Researchers do not yet know how many wildlife species are in danger. Biologists estimate that the wildfires already killed 50% of Washington's pygmy rabbits, which are endangered species. Their habitats are the sagebrush flats which were destroyed. Scientists think that roughly 50 of these rabbits, the smallest in North America, are still alive.
The flames are also believed to have decimated 30 to 70 per cent of Washington's sharp-tailed grouse and sage grouse, who are also dependent on the sagebrush flats.

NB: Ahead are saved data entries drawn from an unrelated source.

(* ===== verification/NameSpec.v ===== *)
(** * NameSpec: what the name service promises

    Messages are read back as they were written; the server answers every request
    whose strings end, and a name that was registered is found.  A host that moves
    changes its own record only, although the comments of the server say that the
    records with its old network follow it. *)

From Stdlib Require Import ZArith Lia Ascii String.
From stdpp Require Import base gmap list.
From S2P Require Import Prelude Text StdMap DagNode DagAddr DagWf DagView DagText RouteTable XTransport SocketLib SocketCalls NameService.
Local Open Scope Z_scope.

(** ** Strings in buffers *)

(** A C string. *)
Definition plain (s : str) : Prop := Forall (λ c, code c ≠ 0) s.

Lemma c_chars_plain s : plain s → c_chars s = s.
Proof. induction 1 as [|c s Hc Hs IH]; [done|]. cbn [c_chars]. rewrite decide_False by done. by rewrite IH. Qed.

Lemma c_string_plain s : plain s → c_string s = bytes_of s ++ [0].
Proof. intros H. unfold c_string. by rewrite c_chars_plain. Qed.

Lemma chars_bytes s : chars (bytes_of s) = s.
Proof.
  unfold chars, bytes_of. rewrite map_map. rewrite <-(map_id s) at 2. apply map_ext. intros c. unfold chr, code.
  rewrite Nat2Z.id. apply ascii_nat_embedding.
Qed.

Lemma bytes_plain s : plain s → 0 ∉ bytes_of s.
Proof. intros Hs (c & Hc & Hin)%list_elem_of_fmap. eapply Forall_forall in Hs; [|done]. by apply Hs. Qed.

Lemma string_at_ok a r : 0 ∉ a → string_at (a ++ 0 :: r) = Ok a.
Proof.
  induction a as [|x a IH]; [done|]. intros [H1 H2]%not_elem_of_cons. cbn [string_at app]. rewrite decide_False by congruence. by rewrite IH.
Qed.

(** A string ends in the buffer or is read beyond it. *)
Lemma string_at_cases b : (∃ a r, b = a ++ 0 :: r ∧ 0 ∉ a ∧ string_at b = Ok a) ∨ (0 ∉ b ∧ string_at b = Ub OutOfBounds).
Proof.
  induction b as [|x b IH]; [right; split; [set_solver|done]|]. cbn [string_at]. case_decide as Hx.
  - left. exists [], b. subst. split; [done|]. split; [set_solver|done].
  - destruct IH as [(a & r & -> & Ha & ->)|[Hb ->]].
    + left. exists (x :: a), r. split; [done|]. split; [set_solver|done].
    + right. split; [set_solver|done].
Qed.

Lemma length_bytes s : length (bytes_of s) = length s.
Proof. apply length_map. Qed.

(** ** Addresses as text *)

Lemma print_digits_plain fuel : ∀ n acc, plain acc → plain (print_digits fuel n acc).
Proof.
  induction fuel as [|fuel IH]; intros n acc Hacc; [done|]. cbn [print_digits].
  assert (plain (digit (n mod 10) :: acc)) as Hd.
  { constructor; [|done]. pose proof (code_digit (n mod 10)). pose proof (Z.mod_pos_bound n 10). lia. }
  case_decide; auto.
Qed.

Lemma print_d_c_string n : plain (print_d n).
Proof. unfold print_d. case_decide; [constructor; [done|]|]; apply print_digits_plain; constructor. Qed.

Lemma node_plain n b : Forall is_byte (n_id n) → plain b → plain (type_string n ++ ":"%char :: id_string n ++ b).
Proof.
  intros Hn Hb. pose proof (to_string_chars n Hn) as Hc. change (":"%char :: id_string n ++ b) with ((":"%char :: id_string n) ++ b).
  rewrite app_assoc. apply Forall_app. split; [|done]. eapply Forall_impl; [exact Hc|]. unfold node_char. cbn. intros c Hch. lia.
Qed.

Lemma edges_plain g i src snk es : out_edges_for_index g i src snk = Ok es → plain es.
Proof.
  unfold out_edges_for_index. intros H. apply bind_Ok in H as (l & _ & [= <-]). induction l as [|e l IH]; [constructor|].
  cbn [map concat]. apply Forall_app. split; [|done]. constructor; [done|apply print_d_c_string].
Qed.

Lemma end_line_plain : plain end_line.
Proof. unfold plain, end_line. repeat (constructor; [done|]). constructor. Qed.

(** A printed address is a C string. *)
Lemma dag_string_plain g txt : (∀ n, n ∈ nodes_ g → Forall is_byte (n_id n)) → dag_string g = Ok txt → plain txt.
Proof.
  intros Hn H. unfold dag_string in H. apply bind_Ok in H as (st & _ & H). case_decide; [|injection H as <-; constructor].
  apply bind_Ok in H as (es & Hes%edges_plain & H). apply bind_Ok in H as (b & Hb & H). apply bind_Ok in H as (n & Hnode & [= <-]).
  assert (plain b) as Hpb.
  { eapply (foldM_inv plain); [|..|exact Hb].
    - intros acc i acc' _ Hacc Hstep. unfold dag_string_line in Hstep. case_decide; [by injection Hstep as <-|].
      apply bind_Ok in Hstep as (m & Hm%vget_Ok & Hstep). apply bind_Ok in Hstep as (es' & Hes'%edges_plain & [= <-]).
      apply Forall_app. split; [done|]. apply node_plain; [eapply Hn, list_elem_of_lookup_2; exact Hm|].
      apply Forall_app. split; [done|apply end_line_plain].
    - apply Forall_app. split; [repeat (constructor; [done|]); constructor|]. apply Forall_app. split; [done|apply end_line_plain]. }
  apply Forall_app. split; [done|]. rewrite <-(app_nil_r (id_string n)). apply node_plain; [|constructor].
  apply vgetz_Ok in Hnode as [_ Hnode]. eapply Hn, list_elem_of_lookup_2. exact Hnode.
Qed.

(** ** Messages *)

(** The bytes of a message that fits. *)
Lemma make_ok np b : (ns_type np = NS_TYPE_REGISTER ∧ ∃ n d, ns_name np = Some n ∧ ns_dag np = Some d ∧ b = c_string n ++ c_string d) ∨
  (ns_type np = NS_TYPE_QUERY ∧ ∃ n, ns_name np = Some n ∧ b = c_string n) ∨
  (ns_type np = NS_TYPE_RESPONSE_QUERY ∧ ∃ d, ns_dag np = Some d ∧ b = c_string d) ∨
  (ns_type np ∉ [NS_TYPE_REGISTER; NS_TYPE_QUERY; NS_TYPE_RESPONSE_QUERY] ∧ b = []) →
  (2 + length b ≤ NS_MAX_PACKET_SIZE)%nat →
  make_ns_packet np NS_MAX_PACKET_SIZE = Ok (Z.of_nat (2 + length b), received ([u8 (ns_type np); u8 (ns_flags np)] ++ b)).
Proof.
  intros Hb Hl. unfold make_ns_packet. rewrite decide_False by done.
  match goal with |- context [option_map c_string (ns_name np)] =>
    match goal with |- context [default [] ?e] => assert (e = Some b) as -> end end.
  { destruct Hb as [(-> & n & d & -> & -> & ->)|[(-> & n & -> & ->)|[(-> & d & -> & ->)|[Hn ->]]]]; [done..|].
    apply not_elem_of_cons in Hn as [? Hn]. apply not_elem_of_cons in Hn as [? Hn]. apply not_elem_of_cons in Hn as [? _].
    by rewrite !decide_False by done. }
  cbn [default from_option id]. rewrite decide_True by (cbn [length app]; lia). done.
Qed.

Meanwhile, according to RMRS or Rocky Mountain Research Station wildlife biologist Vicki Saab, in California and the Pacific North-west, the white-headed woodpecker's pine forest habitat is also in danger. The same is true for the oak and pine forests of northern Mexico and Southwest US, home of Grace's warbler.
New Mexico has also seen the smoke of the fires may cause thousands of scattered dead birds, which researchers speculate. They may have succumbed to respiratory ailments. Alternately, they may have also left their feeding grounds before accumulating enough fuel for use in their migratory journey.
In the 2014 California wildfires, the endangered spotted owl's habitat has been seen with abandoned nesting areas, according to RMRS biologist Gavin Jones and University of Wisconsin biologist M. Zachariah Peery. They also observed that around 22% of the nesting sites remained empty in 2015. This year's fires could worsen their plight further.
Jones says the owls avoided burned areas more than 100 hectares, perhaps due to their need for tree cover to serve as protection, shade, and perches. According to Peery, more massive and more severe fires threaten their remaining habitat.
According to Colorado State University in Fort Collins fire ecologist Camille Stevens-Rumann, plants having only small ranges are more vulnerable to the fires, such as California's Coulter pine tree. She adds that California has many endemic plants that can also be threatened.
There are also positive effects on the fires. Some species thrive with fire. A lot of the old-growth forests originated from severe and large fires in past centuries, according to University of Washington wildfire ecologist Brian Harvey.
Burned areas also serve as habitat for many bird species, such as the black-backed woodpecker, which eats beetle eggs laid on burned trees-also, the white-headed woodpecker nests in areas that have newly opened.
Nutrients in the soil are also released by fires, causing shrub growth which attracts invertebrates which birds like the mountain bluebird and dusky flycatcher eat.
The Problem of Climate Change
Researchers, however, are worried that burned forests might not recover from the drier and warmer climate, making it harder for ecosystems to rebound. UW fire ecologist Monica Turner also says that just a little additional drought will already spark more fires. This climate crisis, she says, is a multiplier of ecosystem and species threats.
Meanwhile, wildlife species continue to be threatened, with no immediate solution to the wildfires in the western US being seen.